MONTAGNE DI PLURIBALL


fotomiafattadame

Gambe in spalla. Se davvero il mal di stomaco è passato dimostriamolo camminando.
Quindi: gambe in spalla.

Approfitto della giornata di un cielo limpido e spropositatamente grande per andare in Moscova per stampare il racconto su cui sto lavorando da tempo: è lui che mi tiene lontano da queste pagine elettroniche - ammesso che a qualcuno manchino - e lo continuo a stampare perché mi sono accorto che le correzioni si individuano meglio quando ho in mano la carta stampata ed una banale penna rossa.
È una scusa, null'altro, ho una serie infinita di copisterie vicino casa, ma lo so e mi va di fare una bella passeggiata. In più: la gentilezza della signora della copisteria, la sua proverbiale e sempre presente pazienza, fanno sì che abbia davvero voglia di rivolgermi a lei nel momento del bisogno. È un po' come quando si decide di spendere i propri soldi in un posto piuttosto che in un altro: lo si fa per X ragioni. Le stesse, ma opposte, quelle che non ci fanno più frequentare altri luoghi.
Due gironi fa sono stato testimone di una sbuffata e di un'alzata di occhi al cielo perché avevo osato chiedere tre caffè in un bar... Vigliacco, li ho pagati e mi son pentito di averlo fatto: pagandoli ho pure dato l'impressione di aver approvato l'agire del barista.
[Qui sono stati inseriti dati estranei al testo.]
(* ===== verification/Union.v ===== *)
(** * Union: the schema the SQL of a Kafka pipeline runs over (src/kafka/conform.rs)

    A topic's messages are written with schemas that change.  [build] puts the writer schemas
    together into one, [U]: every field by its name, with the type of the newest schema that has
    it, records merged at every depth.  What a writer schema decodes to is arrow-avro's, an
    argument; fitting rows to [U] is Conform. *)

From Stdlib Require Import ZArith Lia Ascii String.
From stdpp Require Import base list strings gmap sorting.
From S2P Require Import Prelude Error Schema Fractions.

Open Scope Z_scope.
Open Scope ddi_scope.

(** ** Relaxing a type *)

(** [relax]: every field nullable, at every depth but a map's entries and keys. *)
Fixpoint relax (t : DataType) : DataType :=
  let field (f : Field) : Field := match f with mkField n t _ => mkField n (relax t) true end in
  match t with
  | Struct fields => Struct (List.map field fields)
  | List item => List (field item)
  | Map entries sorted =>
      match entries with
      | mkField en (Struct [mkField kn kt _; value]) _ =>
          Map (mkField en (Struct [mkField kn kt false; field value]) false) sorted
      | _ => t
      end
  | Union fields dense => Union (List.map (λ c, match c with (id, f) => (id, field f) end) fields) dense
  | t => t
  end.
Definition relax_field (f : Field) : Field := mkField (f_name f) (relax (f_type f)) true.
(** [relax_fields] *)
Definition relax_fields (fields : Schema) : Schema := relax_field <$> fields.

(** ** Merging an older schema's type into a newer one's *)

Record TypeChange := { field : string; newer : Z * DataType; older : Z * DataType }.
Faccio un giro molto più largo del necessario, indugio davanti alle poche vetrine allestite o visibili dall'esterno. Mi godo una parete intera di fiori d'orchidea, messa su con solo tre piante dai fiori immensi e perfetti. Ai loro piedi due cassette di legno da cui sbucano ranuncoli coloratissimi: bellissimi. Oppure il negozio all'angolo di Richard-Ginori, con i suoi piatti con scene di caccia in sfondo rosso e le suo uova coloratissime.
Le altre vetrine non si vedono, si preparano all'inaugurazione del Salone coperte da pesanti fogli di carta bianca che impediscono la vista dall'esterno: tutto dev'essere una sorpresa.
La città è in fermento. Non c'è Settimana della Moda che tenga, Artigiano in Fiera o fiera del Trespolo Estivo Ricollocato in Collina: il vero boom di iniziative, eventi e vivacità è concentrato nella settimana del Salone del Mobile. Il quale è detto solo :"il Salone", e l'abbreviazione vale l'importanza.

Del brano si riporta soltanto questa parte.